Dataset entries
(** Two disks, two paths, the same test. *)
Lemma same_content_same_output_witness :
  let body := txt "[Test] Assert.Equal(0, xs.Count);" in
  let w1 := World (disk_with sample_path body) [] in
  let w2 := World (<[ locked_path := File body true true true ]>
                     (disk_with sample_path (txt "other"))) [Print Done] in
  content_at (Convert.convert_file sample_path w1).2 sample_path
  = content_at (Convert.convert_file locked_path w2).2 locked_path
  /\ content_at (FixFinal.fix_file sample_path w1).2 sample_path
     = content_at (FixFinal.fix_file locked_path w2).2 locked_path.
Proof.
  intros body w1 w2.
  destruct (same_content_same_output w1 w2 sample_path locked_path
              (File body true true true) (File body true true true))
    as ((Hc & _) & (Hf & _) & _);
    try (vm_compute; reflexivity).
  split; [exact Hc|exact Hf].
Defined.

Example fix_final_rewrites_count :
  rewrite_with FixFinal.rules (txt "[Test] Assert.Equal(0, xs.Count);")
  = txt "[Test] Assert.Empty(xs);".
Proof. vm_compute. reflexivity. Qed.

(** A file with carriage returns: the text read has line feeds only, and
    so has the text written. *)
Example convert_file_line_ends :
  content_at
    (Convert.convert_file sample_path
       (World (disk_with sample_path (txt "[Test]" ++ [cr; nl] ++ txt "x")) [])).2
    sample_path
  = Some (txt "using Xunit;" ++ [nl] ++ txt "[Fact]" ++ [nl] ++ txt "x").
Proof. vm_compute. reflexivity. Qed.

(** * Duplicate using lines (C9) *)

(** The loop with its set of seen using lines computes what the comment
    says, when the set holds the using lines met before. *)
Lemma filter_usings_keep_first (before lines : list text) (seen : gset text) :
  (forall l, l ∈ seen <-> is_using l = true /\ l ∈ before) ->
  Convert.filter_usings lines seen = keep_first_usings before lines.
Proof.
  revert before seen. induction lines as [|line rest IH]; intros before seen Hseen;
    [done|].
  cbn [Convert.filter_usings keep_first_usings]. fold (is_using line).
  destruct (is_using line) eqn:Hu; cbn [andb].
  - case_bool_decide as Hin.
    + rewrite bool_decide_eq_true_2 by (by apply Hseen).
      cbn [app]. apply IH. intros l. rewrite Hseen, elem_of_app.
      split; [tauto|]. intros [Hl [Hb|Hb]]; [done|].
      apply list_elem_of_singleton in Hb as ->. apply Hseen in Hin. tauto.
    + rewrite bool_decide_eq_false_2 by (intros Hb; apply Hin, Hseen; done).
      cbn [app]. f_equal. apply IH. intros l.
      rewrite elem_of_union, elem_of_singleton, Hseen, elem_of_app,
        list_elem_of_singleton.
      split; [intros [->|[? ?]]; tauto|]. intros [Hl [Hb|Hb]]; tauto.
  - cbn [app]. f_equal. apply IH. intros l. rewrite Hseen, elem_of_app.
    split; [tauto|]. intros [Hl [Hb|Hb]]; [done|].
    apply list_elem_of_singleton in Hb as ->. congruence.
Qed.

Lemma keep_first_usings_elem (before lines : list text) (l : text) :
  l ∈ keep_first_usings before lines -> l ∈ lines.
Proof.
  revert before. induction lines as [|line rest IH]; intros before; [done|].
  cbn [keep_first_usings]. rewrite elem_of_app, elem_of_cons.
  intros [Hl|Hl]; [|right; by eapply IH].
  destruct (_ && _); [by apply elem_of_nil in Hl|].
  apply list_elem_of_singleton in Hl. by left.
Qed.

Lemma keep_first_usings_new (before lines : list text) (l : text) :
  is_using l = true -> l ∈ keep_first_usings before lines -> l ∉ before.
Proof.
  intros Hu. revert before. induction lines as [|line rest IH]; intros before.
  - intros Hl. by apply elem_of_nil in Hl.
  - cbn [keep_first_usings]. rewrite elem_of_app. intros [Hl|Hl].
    + destruct (is_using line && bool_decide (line ∈ before)) eqn:E;
        [by apply elem_of_nil in Hl|].
      apply list_elem_of_singleton in Hl as ->. rewrite Hu in E. cbn in E.
      by apply bool_decide_eq_false in E.
    + apply IH in Hl. intros Hb. apply Hl, elem_of_app. by left.
Qed.

Lemma keep_first_usings_NoDup (before lines : list text) :
  NoDup (filter (fun l => is_using l = true) (keep_first_usings before lines)).
Proof.
  revert before. induction lines as [|line rest IH]; intros before;
    [apply NoDup_nil_2|].
  cbn [keep_first_usings]. rewrite filter_app.
  destruct (is_using line) eqn:Hu; cbn [andb].
  - case_bool_decide as Hin; cbn [app]; [rewrite filter_nil; apply IH|].
    rewrite filter_cons_True by done. cbn [app]. apply NoDup_cons. split; [|apply IH].
    intros Hl. apply list_elem_of_filter in Hl as [_ Hl].
    apply keep_first_usings_new in Hl; [|done].
    apply Hl, elem_of_app. right. apply list_elem_of_here.
  - rewrite filter_cons_False by congruence. rewrite filter_nil. apply IH.
Qed.

Lemma keep_first_usings_others (before lines : list text) :
  filter (fun l => is_using l = false) (keep_first_usings before lines)
  = filter (fun l => is_using l = false) lines.
Proof.
  revert before. induction lines as [|line rest IH]; intros before; [done|].
  cbn [keep_first_usings]. rewrite filter_app, IH.
  destruct (is_using line) eqn:Hu; cbn [andb].
  - rewrite (filter_cons_False _ line rest) by congruence.
    destruct (bool_decide _); [done|].
    by rewrite filter_cons_False by congruence.
  - by rewrite !filter_cons_True by done.
Qed.

Lemma keep_first_usings_all (before lines : list text) (l : text) :
  l ∈ lines -> l ∈ before \/ l ∈ keep_first_usings before lines.
Proof.
  revert before. induction lines as [|line rest IH]; intros before Hl.
  - by apply elem_of_nil in Hl.
  - cbn [keep_first_usings]. apply elem_of_cons in Hl as [->|Hl].
    + destruct (is_using line && bool_decide (line ∈ before)) eqn:E.
      * left. apply andb_prop in E as [_ E]. by apply bool_decide_eq_true in E.
      * right. apply elem_of_app. left. apply list_elem_of_here.
    + destruct (IH (before ++ [line]) Hl) as [Hb|Hk].
      * apply elem_of_app in Hb as [Hb|Hb]; [by left|].
        apply list_elem_of_singleton in Hb as ->.
        destruct (is_using line && bool_decide (line ∈ before)) eqn:E.
        -- left. apply andb_prop in E as [_ E]. by apply bool_decide_eq_true in E.
        -- right. apply elem_of_app. left. apply list_elem_of_here.
      * right. apply elem_of_app. by right.
Qed.

(** The lines of the text that [dedupe_usings] returns. *)
Lemma dedupe_usings_lines content :
  split nl (Convert.dedupe_usings content)
  = keep_first_usings [] (split nl content).
Proof.
  unfold Convert.dedupe_usings.
  rewrite (filter_usings_keep_first []).
  2: { intros l. split.
       - intros Hl. by apply not_elem_of_empty in Hl.
       - intros [_ Hl]. by apply elem_of_nil in Hl. }
  apply split_join.
  - pose proof (split_not_nil nl content) as Hnn.
    destruct (split nl content) as [|l ls]; [done|].
    cbn [keep_first_usings]. rewrite bool_decide_eq_false_2 by apply not_elem_of_nil.
    by rewrite andb_false_r.
  - apply Forall_forall. intros l Hl. apply keep_first_usings_elem in Hl.
    by eapply split_no_sep.
Qed.

(** C9: the lines of the text after the deduplication pass are the lines
    before it without the using lines that stand among the lines before
    them.  So no using line occurs twice, every line of the input still
    occurs, and the lines that do not begin with [using ] are the same, in
    the same order.  The pass is the last step of the conversion, so the
    converted text has no using line twice. *)
Theorem using_lines_deduplicated content :
  let lines := split nl content in
  let out := split nl (Convert.dedupe_usings content) in
  out = keep_first_usings [] lines
  /\ NoDup (filter (fun l => is_using l = true) out)
  /\ (forall l, l ∈ lines -> l ∈ out)
  /\ filter (fun l => is_using l = false) out
     = filter (fun l => is_using l = false) lines
  /\ NoDup (filter (fun l => is_using l = true) (split nl (converted content))).
Proof.
  cbn zeta. rewrite dedupe_usings_lines.
  split; [done|]. split; [apply keep_first_usings_NoDup|].
  split; [|split; [apply keep_first_usings_others|]].
  - intros l Hl. destruct (keep_first_usings_all [] _ _ Hl) as [Hb|Hk]; [|done].
    by apply elem_of_nil in Hb.
  - unfold converted. cbn zeta. rewrite dedupe_usings_lines.
    apply keep_first_usings_NoDup.
Qed.

Example dedupe_usings_example :
  Convert.dedupe_usings
    (txt "using A;" ++ [nl] ++ txt "class C {}" ++ [nl] ++ txt "using B;"
     ++ [nl] ++ txt "using A;" ++ [nl] ++ txt "class C {}")
  = txt "using A;" ++ [nl] ++ txt "class C {}" ++ [nl] ++ txt "using B;"
    ++ [nl] ++ txt "class C {}".
Proof. vm_compute. reflexivity. Qed.

(** * Async signatures and the brace scan (C6) *)

Lemma count_contains c (s : text) : contains [c] s = negb (count c s =? 0).
Proof.
  induction s as [|a s IH]; [done|].
  cbn [contains count]. unfold startswith. cbn [strip_prefix].
  rewrite Ascii.eqb_sym. destruct (Ascii.eqb a c); [done|].
  cbn [Nat.add]. exact IH.
Qed.

Lemma slice_snoc {A} (lines : list A) i j x :
  i <= j -> lines !! j = Some x ->
  slice lines i (j + 1) = slice lines i j ++ [x].
Proof.
  intros Hij Hx. unfold slice.
  replace (j + 1 - i) with (S (j - i)) by lia.
  apply take_S_r. rewrite lookup_drop.
  replace (i + (j - i)) with j by lia. done.
Qed.

Lemma balance_snoc lines line :
  balance (lines ++ [line])
  = (balance lines + (Z.of_nat (count "{" line) - Z.of_nat (count "}" line)))%Z.
Proof.
  unfold balance. induction lines as [|l lines IH]; cbn [app foldr]; [lia|].
  rewrite IH. lia.
Qed.

Lemma has_open_snoc lines line :
  has_open (lines ++ [line]) = has_open lines || negb (count "{" line =? 0).
Proof.
  unfold has_open. rewrite existsb_app. cbn. by rewrite orb_false_r.
Qed.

→ **TASK ITEM**
Repeat verbatim the opening run of entries, ending with the line that contains "says, when the".

→ **RESPONSE**
(** Two disks, two paths, the same test. *)
Lemma same_content_same_output_witness :
  let body := txt "[Test] Assert.Equal(0, xs.Count);" in
  let w1 := World (disk_with sample_path body) [] in
  let w2 := World (<[ locked_path := File body true true true ]>
                     (disk_with sample_path (txt "other"))) [Print Done] in
  content_at (Convert.convert_file sample_path w1).2 sample_path
  = content_at (Convert.convert_file locked_path w2).2 locked_path
  /\ content_at (FixFinal.fix_file sample_path w1).2 sample_path
     = content_at (FixFinal.fix_file locked_path w2).2 locked_path.
Proof.
  intros body w1 w2.
  destruct (same_content_same_output w1 w2 sample_path locked_path
              (File body true true true) (File body true true true))
    as ((Hc & _) & (Hf & _) & _);
    try (vm_compute; reflexivity).
  split; [exact Hc|exact Hf].
Defined.

Example fix_final_rewrites_count :
  rewrite_with FixFinal.rules (txt "[Test] Assert.Equal(0, xs.Count);")
  = txt "[Test] Assert.Empty(xs);".
Proof. vm_compute. reflexivity. Qed.

(** A file with carriage returns: the text read has line feeds only, and
    so has the text written. *)
Example convert_file_line_ends :
  content_at
    (Convert.convert_file sample_path
       (World (disk_with sample_path (txt "[Test]" ++ [cr; nl] ++ txt "x")) [])).2
    sample_path
  = Some (txt "using Xunit;" ++ [nl] ++ txt "[Fact]" ++ [nl] ++ txt "x").
Proof. vm_compute. reflexivity. Qed.

(** * Duplicate using lines (C9) *)

(** The loop with its set of seen using lines computes what the comment
    says, when the set holds the using lines met before. *)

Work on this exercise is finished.